Anyway, welcome to the forums.

----------


## whatthefunk

In my experience, tech support people are generally helpless if you try to do something outside the scope of their manual, like use Linux.  Youd be much better off getting support on Linux forums, or from other local Linux users.  Ive found that 99% of the problems that I run into I can solve on my own with a bit of patience and googling.

----------


## Linuxratty

> In my experience, tech support people are generally helpless if you try to do something outside the scope of their manual, like use Linux.  Youd be much better off getting support on Linux forums, or from other local Linux users.  Ive found that 99% of the problems that I run into I can solve on my own with a bit of patience and googling.

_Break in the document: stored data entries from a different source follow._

(** ** C8: summarization failures stay local *)

(** A generated query that deletes every node is run by the
    question-answering endpoint. *)
Example ask_question_runs_detach_delete :
  In (Run "MATCH (n) DETACH DELETE n" [])
     (trace_of (BackendApi.ask_question
                  (Examples.quiet_world (Some "sk-1") []
                     "EXPLANATION: removes every node
CYPHER: MATCH (n) DETACH DELETE n")
                  "Remove everything.")).
Proof. unfold trace_of. in_list. Qed.

(** [generate_summary] on a non-empty result list: one model call, and a
    string whatever the call does. *)
Lemma generate_summary_eq (W : world) (question cypher : string)
  (results : list record) (h : list event) :
  results <> [] ->
  BackendApi.generate_summary W question results cypher h =
  ((h ++ [ModelChat BackendApi.DATA_ANALYST
            (BackendApi.summary_request W question results cypher)])%list,
   inr match chat_create W h BackendApi.DATA_ANALYST
               (BackendApi.summary_request W question results cypher) with
       | inl cause => "Summary generation failed: " ++ cause
       | inr None =>
           "Summary generation failed: "
           ++ str_exn (BackendApi.none_has_no "strip")
       | inr (Some content) => PyStr.strip content
       end).
Proof.
  intros Hne. destruct results as [|r rs]; [contradiction |].
  unfold BackendApi.generate_summary, try_except, bind, chat, ret, raise.
  destruct (chat_create W h _ _) as [cause | [content|]]; reflexivity.
Qed.

(** [generate_sql_from_cypher] always returns a string. *)
Lemma generate_sql_total (W : world) (cypher question : string)
  (h : list event) :
  exists sql,
    BackendApi.generate_sql_from_cypher W cypher question h =
    ((h ++ [ModelChat BackendApi.SQL_EXPERT
              (BackendApi.sql_prompt cypher question)])%list,
     inr sql).
Proof.
  unfold BackendApi.generate_sql_from_cypher, try_except, bind, chat, ret,
    raise.
  destruct (chat_create W h _ _) as [cause | [content|]]; eexists;
    reflexivity.
Qed.

(** [generate_summary] always returns a string. *)
Lemma generate_summary_total (W : world) (question cypher : string)
  (results : list record) (h : list event) :
  exists evs s,
    BackendApi.generate_summary W question results cypher h =
    ((h ++ evs)%list, inr s).
Proof.
  destruct results as [|r rs].
  - exists [], BackendApi.NO_RESULTS. now rewrite app_nil_r.
  - rewrite generate_summary_eq by discriminate. do 2 eexists. reflexivity.
Qed.

(** The question-answering endpoint has no verb check: whatever non-empty
    query the parser produced is run as soon as a session opens. *)
Lemma ask_question_runs_generated_query (W : world) (question : string)
  (h h1 : list event) (explanation cypher : string) :
  BackendApi.generate_cypher_from_question W question h =
  (h1, inr (explanation, cypher)) ->
  cypher <> "" ->
  session_failure W (h1 ++ [DriverOpen]) = None ->
  exists evs r,
    BackendApi.ask_question W question h =
    ((h1 ++ DriverOpen :: SessionOpen :: Run cypher [] :: evs)%list, r).
Proof.
  intros Hgen Hne Hsession.
  unfold BackendApi.ask_question, try_except.
  unfold bind at 1. rewrite Hgen.
  destruct cypher as [|c0 cypher']; [contradiction |].
  unfold bind at 1. rewrite execute_cypher_query_eq, Hsession. cbn zeta.
  destruct (failure _) as [cause|].
  - unfold raise. do 2 eexists. reflexivity.
  - unfold bind at 1.
    destruct (generate_sql_total W (String c0 cypher') question
                (h1 ++ [DriverOpen; SessionOpen; Run (String c0 cypher') [];
                        SessionClose; DriverClose])%list) as [sql ->].
    unfold bind at 1.
    match goal with
    | |- context [BackendApi.generate_summary W ?q ?rs ?c ?h0] =>
        destruct (generate_summary_total W q c rs h0) as [evs [s ->]]
    end.
    repeat rewrite <- app_assoc. cbn [app].
    do 2 eexists. reflexivity.
Qed.

(** [summarize_results] with a credential, on a non-empty result list: one
    request, and a string whatever the request does. *)
Lemma summarize_results_eq (W : world) (question cypher : string)
  (results : list record) (h : list event) :
  not_set (OPENAI_API_KEY W) = false ->
  results <> [] ->
  App.summarize_results W question results cypher h =
  ((h ++ [ModelPost (App.summary_request W question results cypher)])%list,
   inr match requests_post W h
               (App.summary_request W question results cypher) with
       | inl cause => "Error generating summary: " ++ cause
       | inr r =>
           if Nat.eqb (status_code r) 200
           then match json r with
                | JsonInvalid cause => "Error generating summary: " ++ cause
                | JsonReply (inl cause) _ =>
                    "Error generating summary: " ++ cause
                | JsonReply (inr content) _ => PyStr.strip content
                end
           else "Error generating summary: " ++ PyStr.str_nat (status_code r)
       end).
Proof.
  intros Hkey Hne. destruct results as [|r0 rs]; [contradiction |].
  unfold App.summarize_results. rewrite Hkey.
  unfold try_except, bind, post, ret, raise.
  destruct (requests_post W h _) as [cause | r]; [reflexivity |].
  destruct (Nat.eqb (status_code r) 200); [| reflexivity].
  destruct (json r) as [cause | [cause | content] repr]; reflexivity.
Qed.

(** C8.  On a non-empty result list, [generate_summary] and
    [summarize_results] never raise: when the model call raises, or (for
    [summarize_results]) answers with a status other than 200, they return
    a string that embeds the cause.  Consequently [ask_question] returns
    the generated query and the records of its execution whatever the
    summarization call does. *)
Theorem C8_summary_failure_is_embedded (W : world)
  (question cypher : string) (results : list record) (h : list event) :
  results <> [] ->
  (exists h' s,
      BackendApi.generate_summary W question results cypher h = (h', inr s)) /\
  (forall cause,
      chat_create W h BackendApi.DATA_ANALYST
        (BackendApi.summary_request W question results cypher) = inl cause ->
      snd (BackendApi.generate_summary W question results cypher h) =
      inr ("Summary generation failed: " ++ cause)) /\
  (exists h' s,
      App.summarize_results W question results cypher h = (h', inr s)) /\
  (forall cause,
      not_set (OPENAI_API_KEY W) = false ->
      requests_post W h (App.summary_request W question results cypher) =
      inl cause ->
      snd (App.summarize_results W question results cypher h) =
      inr ("Error generating summary: " ++ cause)) /\
  (forall r,
      not_set (OPENAI_API_KEY W) = false ->
      requests_post W h (App.summary_request W question results cypher) =
      inr r ->
      status_code r <> 200 ->
      snd (App.summarize_results W question results cypher h) =
      inr ("Error generating summary: " ++ PyStr.str_nat (status_code r))) /\
  (forall explanation h0 h1,
      cypher <> "" ->
      BackendApi.generate_cypher_from_question W question h0 =
      (h1, inr (explanation, cypher)) ->
      BackendApi.execute_cypher_query W cypher h1 = (h, inr results) ->
      exists h' response,
        BackendApi.ask_question W question h0 = (h', inr response) /\
        BackendApi.results response = results /\
        BackendApi.cypher_query response = cypher /\
        BackendApi.explanation response = explanation).
Proof.
  intros Hne. repeat split.
  - destruct (generate_summary_total W question cypher results h)
      as [evs [s Hsum]]. now exists (h ++ evs)%list, s.
  - intros cause Hcall. rewrite generate_summary_eq by assumption.
    cbn [snd]. now rewrite Hcall.
  - destruct (not_set (OPENAI_API_KEY W)) eqn:Hkey.
    + unfold App.summarize_results. rewrite Hkey. do 2 eexists. reflexivity.
    + rewrite summarize_results_eq by assumption. do 2 eexists. reflexivity.
  - intros cause Hkey Hcall. rewrite summarize_results_eq by assumption.
    cbn [snd]. now rewrite Hcall.
  - intros r Hkey Hcall Hstatus. rewrite summarize_results_eq by assumption.
    cbn [snd]. rewrite Hcall.
    destruct (Nat.eqb_spec (status_code r) 200); [contradiction | reflexivity].
  - intros explanation h0 h1 Hq Hgen Hexec.
    unfold BackendApi.ask_question, try_except.
    unfold bind at 1. rewrite Hgen.
    destruct cypher as [|c0 cypher']; [contradiction |].
    unfold bind at 1. rewrite Hexec.
    unfold bind at 1.
    destruct (generate_sql_total W (String c0 cypher') question h)
      as [sql Hsql].
    rewrite Hsql.
    unfold bind at 1.
    destruct (generate_summary_total W question (String c0 cypher') results
                (h ++ [ModelChat BackendApi.SQL_EXPERT
                         (BackendApi.sql_prompt (String c0 cypher')
                            question)])%list)
      as [evs [s Hsum]].
    rewrite Hsum.
    do 2 eexists. split; [reflexivity |]. simpl. auto.
Qed.

Lemma C8_summary_failure_is_embedded_witness :
  let W := Examples.unreachable_model_world (Some "sk-1") [] "timed out" in
  let rows : list record := [[("n", VInt 1)]] in
  rows <> [] /\
  snd (BackendApi.generate_summary W "q" rows "MATCH (n) RETURN n" []) =
  inr "Summary generation failed: timed out" /\
  snd (App.summarize_results W "q" rows "MATCH (n) RETURN n" []) =
  inr "Error generating summary: timed out".
Proof.
  intros W rows.
  assert (Hne : rows <> []) by discriminate.
  split; [exact Hne |].
  destruct (C8_summary_failure_is_embedded W "q" "MATCH (n) RETURN n" rows
              [] Hne) as (_ & Hbackend & _ & Happ & _).
  split.
  - apply Hbackend. reflexivity.
  - apply Happ; reflexivity.
Defined.

(** ** C10: the agent's synthesize-and-execute operation *)

(** The first [try] block: one request, and either the pair returned from
    inside the block (with an empty query) or the generated text. *)
Lemma obtain_cypher_eq (W : world) (prompt : string) (h : list event) :
  Agent.obtain_cypher W prompt h =
  ((h ++ [ModelPost prompt])%list,
   inr match requests_post W h prompt with
       | inl cause => inl ("OpenAI request failed: " ++ cause, "")
       | inr r =>
           if negb (Nat.eqb (status_code r) 200)
           then inl ("OpenAI request failed: "
                       ++ PyStr.str_nat (status_code r) ++ " " ++ text r,
                     "")
           else
             match json r with
             | JsonInvalid cause =>
                 inl ("OpenAI request failed: " ++ cause, "")
             | JsonReply content repr =>
                 inr (Agent.generated_text content repr)
             end
       end).
Proof.
  unfold Agent.obtain_cypher, try_except, bind, post, ret, raise.
  destruct (requests_post W h prompt) as [cause | r]; [reflexivity |].
  destruct (negb (Nat.eqb (status_code r) 200)); [reflexivity |].
  destruct (json r); reflexivity.
Qed.

(** The second [try] block: the generated text is run and returned,
    whether the store accepts it or not. *)
Lemma execute_generated_eq (W : world) (g : string) (h : list event) :
  Agent.execute_generated W g h =
  match session_failure W (h ++ [DriverOpen]) with
  | Some cause =>
      ((h ++ [DriverOpen])%list,
       inr ("Error executing Cypher on Neo4j: " ++ cause, g))
  | None =>
      let c := store W (h ++ [DriverOpen; SessionOpen]) g [] in
      match failure c with
      | Some cause =>
          ((h ++ [DriverOpen; SessionOpen; Run g []; SessionClose])%list,
           inr ("Error executing Cypher on Neo4j: " ++ cause, g))
      | None =>
          ((h ++ [DriverOpen; SessionOpen; Run g []; SessionClose;
                  DriverClose])%list,
           inr ("Executed Cypher; returned "
                  ++ PyStr.str_nat (List.length (map dict (fetched c)))
                  ++ " record(s). Sample: "
                  ++ repr_records W (firstn 3 (map dict (fetched c))),
                g))
      end
  end.
Proof.
  unfold Agent.execute_generated, try_except.
  unfold bind at 1. unfold driver_open, emit at 1.
  unfold bind at 1. rewrite read_all_in_session.
  destruct (session_failure W (h ++ [DriverOpen])) as [cause|];
    [reflexivity |].
  cbn zeta. repeat rewrite <- app_assoc. simpl.
  destruct (failure _) as [cause|]; [reflexivity |].
  unfold bind, driver_close, emit, ret.
  repeat rewrite <- app_assoc. reflexivity.
Qed.
(** The particles of a fresh scene: 2000 of them, four draws each. *)
Definition initialWeather (k : nat) : list Particle * nat :=
  forLoop 0 2000
    (fun _ st =>
       let '(l, k) := st in
       ((l ++ [mkParticle (mkV3 ((random k - 0.5) * 400)
                                ((random (k + 1) - 0.5) * 200)
                                ((random (k + 2) - 0.5) * 400))
                          (random (k + 3))])%list,
        (k + 4)%nat))
    ([], k).

End Setup.

(** A particle as the set-up loop makes it. *)
Definition inBox (p : Particle) : Prop :=
  Qabs (v3x (startPosition p)) <= 200 /\ Qabs (v3y (startPosition p)) <= 100 /\
  Qabs (v3z (startPosition p)) <= 200 /\ 0 <= aRandom p /\ aRandom p < 1.

End Fx.

(** ** Ranges of the simulation *)

Module Envelope.
Import Sim.

Open Scope Q_scope.

Definition unitColor (c : Color) : Prop :=
  (0 <= cr c /\ cr c <= 1) /\ (0 <= cg c /\ cg c <= 1) /\ (0 <= cb c /\ cb c <= 1).

(** The ranges spanned by the initial values of the blender and its targets
    for the three emotions. *)
Definition inEnvelope (env : Environment) : Prop :=
  unitColor (uBaseColor env) /\ unitColor (uTipColor env) /\
  unitColor (sunLightColor env) /\ unitColor (color (currentWeather env)) /\
  unitColor (haloColor env) /\
  (6 <= speed (currentWeather env) /\ speed (currentWeather env) <= 20) /\
  (0.8 <= sway (currentWeather env) /\ sway (currentWeather env) <= 2) /\
  (2.5 <= size (currentWeather env) /\ size (currentWeather env) <= 5) /\
  (0 <= uOpacity env /\ uOpacity env <= 0.6).

(** A hand inside the image, within [reach] of the neutral size. *)
Definition handWithin (reach : Q) (f : Frame) : Prop :=
  Qabs (v2x (handPosition (state f))) <= 1 /\
  Qabs (handSize (state f) - NEUTRAL_SIZE) <= reach.

(** The number of unpaused frames, as a rational. *)
Definition ticks (frames : list Frame) : Q :=
  inject_Z (Z.of_nat (unpausedFrames frames)).

End Envelope.

(** ** App.tsx: the noise of the wind *)

Module Noise.

Open Scope Q_scope.

(** The state of the pink-noise filter of [initAudio]. *)
Record Pink := mkPink { b0 : Q; b1 : Q; b2 : Q; b3 : Q; b4 : Q; b5 : Q; b6 : Q }.

Definition silent : Pink := mkPink 0 0 0 0 0 0 0.

(** The body of the loop for one white sample: the new state and
    [output[i]]. *)
Definition pinkStep (white : Q) (s : Pink) : Pink * Q :=
  let b0 := 0.99886 * b0 s + white * 0.0555179 in
  let b1 := 0.99332 * b1 s + white * 0.0750759 in
  let b2 := 0.96900 * b2 s + white * 0.1538520 in
  let b3 := 0.86650 * b3 s + white * 0.3104856 in
  let b4 := 0.55000 * b4 s + white * 0.5329522 in
  let b5 := - 0.7616 * b5 s - white * 0.0168980 in
  let output := b0 + b1 + b2 + b3 + b4 + b5 + b6 s + white * 0.5362 in
  let output := output * 0.11 in
  (mkPink b0 b1 b2 b3 b4 b5 (white * 0.115926), output).

Section Fill.

Variable random : nat -> Q.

 This has been my experience as well. I have used Linux distros for 11 years and always get help from forums.

----------


## flaymond

Yes, having Ubuntu (Linux) as your main OS is the best way to burst out the happiness and freedoms in your techy mind. Having Linux as open-source and free is the best way to explore an OS especially Unix-like type. Indeed, i just installed Ubuntu just for three weeks ago, and since that time, I created a simple website, learning programming, editing softwares source codes and exploring the world of computer using flexible, fast, reliable and independent operating system. Its just like now you sitting on the central of processor to let you going more deep into it and make a new discovery. For me, Windows 7 and 8 is not good compared with Linux. Of course, closed-source Microsoft Windows operating system is like a jail for  who want to explore more and more about computing and how it's worked. I love Linux as my primary operating of my old pc. Furthermore, with great Ubuntu Communities, you get help and solve problems with ease. Complicated PowerShell and not 'that' much use MS-DOS is not standable than Terminal for me. Easy configurations, set up and powerful Bash Scripts that can 'touch & arrange' the engine.

----------


## Linuxratty

Oh yes! So true. I have a friend whom I've been nudging towards Linux for years..I used Fire Fox as the gateway oss for him to try..I'm almost there.
 BTW,what's your website?

----------


## RabbitWho

I remember once, about 5 years ago, my boss said he wanted to get a PC with a processor with a 4 gigabyte cache.. I told him that was impossible, maybe not for a super computer, but for an ordinary user. I told him that even a 4 megabyte cache was well outside his price range, not to mention completely unnecessary for what he wanted.. He said "I'll wait till I find someone who knows what they're talking about." 

Now of course there is no way to know if he was being sexist or just a ****. There rarely is. But he had no reason whatsoever to assume I knew nothing about computers and I did kind of wonder what he'd have said if I'd been a man (especially considering the nice beard I'd grow if I were a man). 

Anyway, yeah, I'm not a very "big" person you might say, because I enjoyed asking him a few weeks later how big his new cache was  :Wink:

----------